Work instruction >> Please report how many lines in the records below contain the word "match", and give nothing else.

Data section >>
*** Begin section ***
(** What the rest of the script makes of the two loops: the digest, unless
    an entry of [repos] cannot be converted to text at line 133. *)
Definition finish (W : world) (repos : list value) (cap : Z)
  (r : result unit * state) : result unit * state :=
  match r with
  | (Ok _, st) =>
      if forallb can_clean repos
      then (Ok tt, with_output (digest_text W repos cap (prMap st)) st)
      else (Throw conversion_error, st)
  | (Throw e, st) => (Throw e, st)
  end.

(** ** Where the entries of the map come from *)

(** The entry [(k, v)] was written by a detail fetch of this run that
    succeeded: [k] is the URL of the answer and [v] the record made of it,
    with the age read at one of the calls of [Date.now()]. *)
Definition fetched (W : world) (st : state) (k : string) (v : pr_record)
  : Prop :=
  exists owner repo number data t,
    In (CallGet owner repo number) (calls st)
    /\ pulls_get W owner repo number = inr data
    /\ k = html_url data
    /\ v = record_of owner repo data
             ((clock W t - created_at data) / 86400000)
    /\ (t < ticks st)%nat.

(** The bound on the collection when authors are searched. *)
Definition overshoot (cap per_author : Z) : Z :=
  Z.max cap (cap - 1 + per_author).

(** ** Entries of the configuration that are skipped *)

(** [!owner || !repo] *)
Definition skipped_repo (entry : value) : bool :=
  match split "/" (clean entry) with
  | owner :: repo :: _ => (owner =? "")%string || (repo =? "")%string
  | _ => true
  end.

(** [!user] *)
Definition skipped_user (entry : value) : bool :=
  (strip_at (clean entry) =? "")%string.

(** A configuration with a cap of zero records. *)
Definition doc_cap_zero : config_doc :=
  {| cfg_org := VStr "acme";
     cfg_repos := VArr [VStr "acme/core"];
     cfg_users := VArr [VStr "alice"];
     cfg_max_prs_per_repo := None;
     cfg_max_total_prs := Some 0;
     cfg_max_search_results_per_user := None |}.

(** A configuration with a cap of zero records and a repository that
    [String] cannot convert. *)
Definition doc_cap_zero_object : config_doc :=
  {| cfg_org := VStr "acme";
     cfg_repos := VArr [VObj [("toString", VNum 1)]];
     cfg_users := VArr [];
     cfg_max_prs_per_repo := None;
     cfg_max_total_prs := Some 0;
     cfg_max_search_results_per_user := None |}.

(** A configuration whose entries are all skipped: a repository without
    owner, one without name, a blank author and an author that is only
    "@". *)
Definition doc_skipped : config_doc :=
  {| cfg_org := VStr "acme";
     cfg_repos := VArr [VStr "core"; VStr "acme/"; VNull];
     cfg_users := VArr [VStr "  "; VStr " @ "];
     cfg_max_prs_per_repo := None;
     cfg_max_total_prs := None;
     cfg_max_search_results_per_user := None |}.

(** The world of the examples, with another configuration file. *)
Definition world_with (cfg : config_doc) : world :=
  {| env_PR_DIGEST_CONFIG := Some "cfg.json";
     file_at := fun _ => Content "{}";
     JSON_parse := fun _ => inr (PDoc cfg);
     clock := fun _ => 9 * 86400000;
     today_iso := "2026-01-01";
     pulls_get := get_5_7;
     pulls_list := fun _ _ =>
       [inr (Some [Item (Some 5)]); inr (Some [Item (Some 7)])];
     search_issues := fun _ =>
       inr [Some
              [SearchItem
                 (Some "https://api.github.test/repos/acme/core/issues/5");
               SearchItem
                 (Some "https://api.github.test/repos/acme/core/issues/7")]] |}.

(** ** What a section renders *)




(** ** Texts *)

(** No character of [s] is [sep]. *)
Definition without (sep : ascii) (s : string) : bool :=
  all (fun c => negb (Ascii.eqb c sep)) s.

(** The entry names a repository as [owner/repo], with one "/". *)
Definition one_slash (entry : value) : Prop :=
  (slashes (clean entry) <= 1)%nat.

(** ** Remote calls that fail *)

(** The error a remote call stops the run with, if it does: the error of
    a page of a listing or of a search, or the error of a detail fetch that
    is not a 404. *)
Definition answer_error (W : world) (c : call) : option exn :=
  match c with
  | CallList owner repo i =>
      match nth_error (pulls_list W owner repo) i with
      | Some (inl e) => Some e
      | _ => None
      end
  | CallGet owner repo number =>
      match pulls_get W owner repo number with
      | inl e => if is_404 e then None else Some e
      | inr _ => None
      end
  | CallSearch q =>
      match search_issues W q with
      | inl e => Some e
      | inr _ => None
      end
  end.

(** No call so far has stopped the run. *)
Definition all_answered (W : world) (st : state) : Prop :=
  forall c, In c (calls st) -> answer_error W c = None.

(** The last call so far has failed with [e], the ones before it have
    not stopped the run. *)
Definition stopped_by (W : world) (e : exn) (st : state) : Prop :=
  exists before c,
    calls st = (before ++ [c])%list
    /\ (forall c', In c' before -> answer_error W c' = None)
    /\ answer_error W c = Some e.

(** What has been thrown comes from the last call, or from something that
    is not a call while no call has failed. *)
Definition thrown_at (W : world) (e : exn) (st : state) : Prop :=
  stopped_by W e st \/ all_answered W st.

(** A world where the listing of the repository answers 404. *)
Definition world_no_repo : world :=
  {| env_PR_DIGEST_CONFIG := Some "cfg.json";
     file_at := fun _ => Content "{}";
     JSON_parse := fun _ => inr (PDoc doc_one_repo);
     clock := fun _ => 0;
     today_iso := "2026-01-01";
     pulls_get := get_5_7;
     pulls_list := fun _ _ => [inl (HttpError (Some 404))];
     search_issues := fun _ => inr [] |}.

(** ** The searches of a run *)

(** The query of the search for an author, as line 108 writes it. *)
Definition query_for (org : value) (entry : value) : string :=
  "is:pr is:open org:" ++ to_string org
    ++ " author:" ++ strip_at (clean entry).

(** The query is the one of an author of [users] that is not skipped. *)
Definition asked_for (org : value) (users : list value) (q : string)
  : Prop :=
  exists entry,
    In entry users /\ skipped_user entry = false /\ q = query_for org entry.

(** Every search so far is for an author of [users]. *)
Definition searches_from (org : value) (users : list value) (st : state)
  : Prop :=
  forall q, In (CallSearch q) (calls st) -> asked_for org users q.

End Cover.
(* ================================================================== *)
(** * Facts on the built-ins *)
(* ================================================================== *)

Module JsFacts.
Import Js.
*** End section ***
*** Begin section ***
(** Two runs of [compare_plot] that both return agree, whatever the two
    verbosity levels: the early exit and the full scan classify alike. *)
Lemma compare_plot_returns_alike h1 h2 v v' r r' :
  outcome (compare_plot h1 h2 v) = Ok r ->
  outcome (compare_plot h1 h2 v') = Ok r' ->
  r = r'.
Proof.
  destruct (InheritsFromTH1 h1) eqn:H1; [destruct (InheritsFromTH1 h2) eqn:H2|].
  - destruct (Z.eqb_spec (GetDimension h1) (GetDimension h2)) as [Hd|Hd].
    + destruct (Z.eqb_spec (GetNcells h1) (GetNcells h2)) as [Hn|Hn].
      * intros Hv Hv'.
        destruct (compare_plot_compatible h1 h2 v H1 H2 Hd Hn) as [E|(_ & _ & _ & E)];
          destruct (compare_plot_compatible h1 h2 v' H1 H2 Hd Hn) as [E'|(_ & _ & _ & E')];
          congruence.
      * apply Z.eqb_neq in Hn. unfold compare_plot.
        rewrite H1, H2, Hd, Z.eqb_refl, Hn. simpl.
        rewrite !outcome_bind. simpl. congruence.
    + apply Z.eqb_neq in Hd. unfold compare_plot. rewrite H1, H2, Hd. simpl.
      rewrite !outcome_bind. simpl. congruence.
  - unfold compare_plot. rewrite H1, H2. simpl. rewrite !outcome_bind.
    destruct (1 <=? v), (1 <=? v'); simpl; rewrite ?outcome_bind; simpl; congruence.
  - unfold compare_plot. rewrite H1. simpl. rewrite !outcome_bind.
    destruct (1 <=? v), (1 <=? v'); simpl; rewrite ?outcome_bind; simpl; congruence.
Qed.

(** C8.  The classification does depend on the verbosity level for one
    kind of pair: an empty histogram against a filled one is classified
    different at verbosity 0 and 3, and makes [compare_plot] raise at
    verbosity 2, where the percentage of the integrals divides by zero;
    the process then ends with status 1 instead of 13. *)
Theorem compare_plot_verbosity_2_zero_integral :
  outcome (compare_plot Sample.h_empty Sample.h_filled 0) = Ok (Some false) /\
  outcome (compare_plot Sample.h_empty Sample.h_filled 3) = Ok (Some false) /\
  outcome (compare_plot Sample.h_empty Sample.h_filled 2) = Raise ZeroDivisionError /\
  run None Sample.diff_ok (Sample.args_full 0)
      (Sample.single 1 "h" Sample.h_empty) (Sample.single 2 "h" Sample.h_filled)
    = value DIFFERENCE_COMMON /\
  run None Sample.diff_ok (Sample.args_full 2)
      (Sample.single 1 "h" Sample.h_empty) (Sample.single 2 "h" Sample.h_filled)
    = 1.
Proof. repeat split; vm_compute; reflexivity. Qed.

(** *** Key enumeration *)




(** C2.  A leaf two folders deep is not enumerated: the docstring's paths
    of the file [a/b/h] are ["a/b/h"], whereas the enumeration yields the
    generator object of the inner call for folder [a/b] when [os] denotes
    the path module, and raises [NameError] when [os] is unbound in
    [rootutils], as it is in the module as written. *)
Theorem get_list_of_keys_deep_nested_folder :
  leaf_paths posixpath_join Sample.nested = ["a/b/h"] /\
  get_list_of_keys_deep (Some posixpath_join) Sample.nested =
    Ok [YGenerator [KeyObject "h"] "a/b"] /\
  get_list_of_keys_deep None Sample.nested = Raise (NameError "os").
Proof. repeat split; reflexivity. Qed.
*** End section ***
Your response >> 6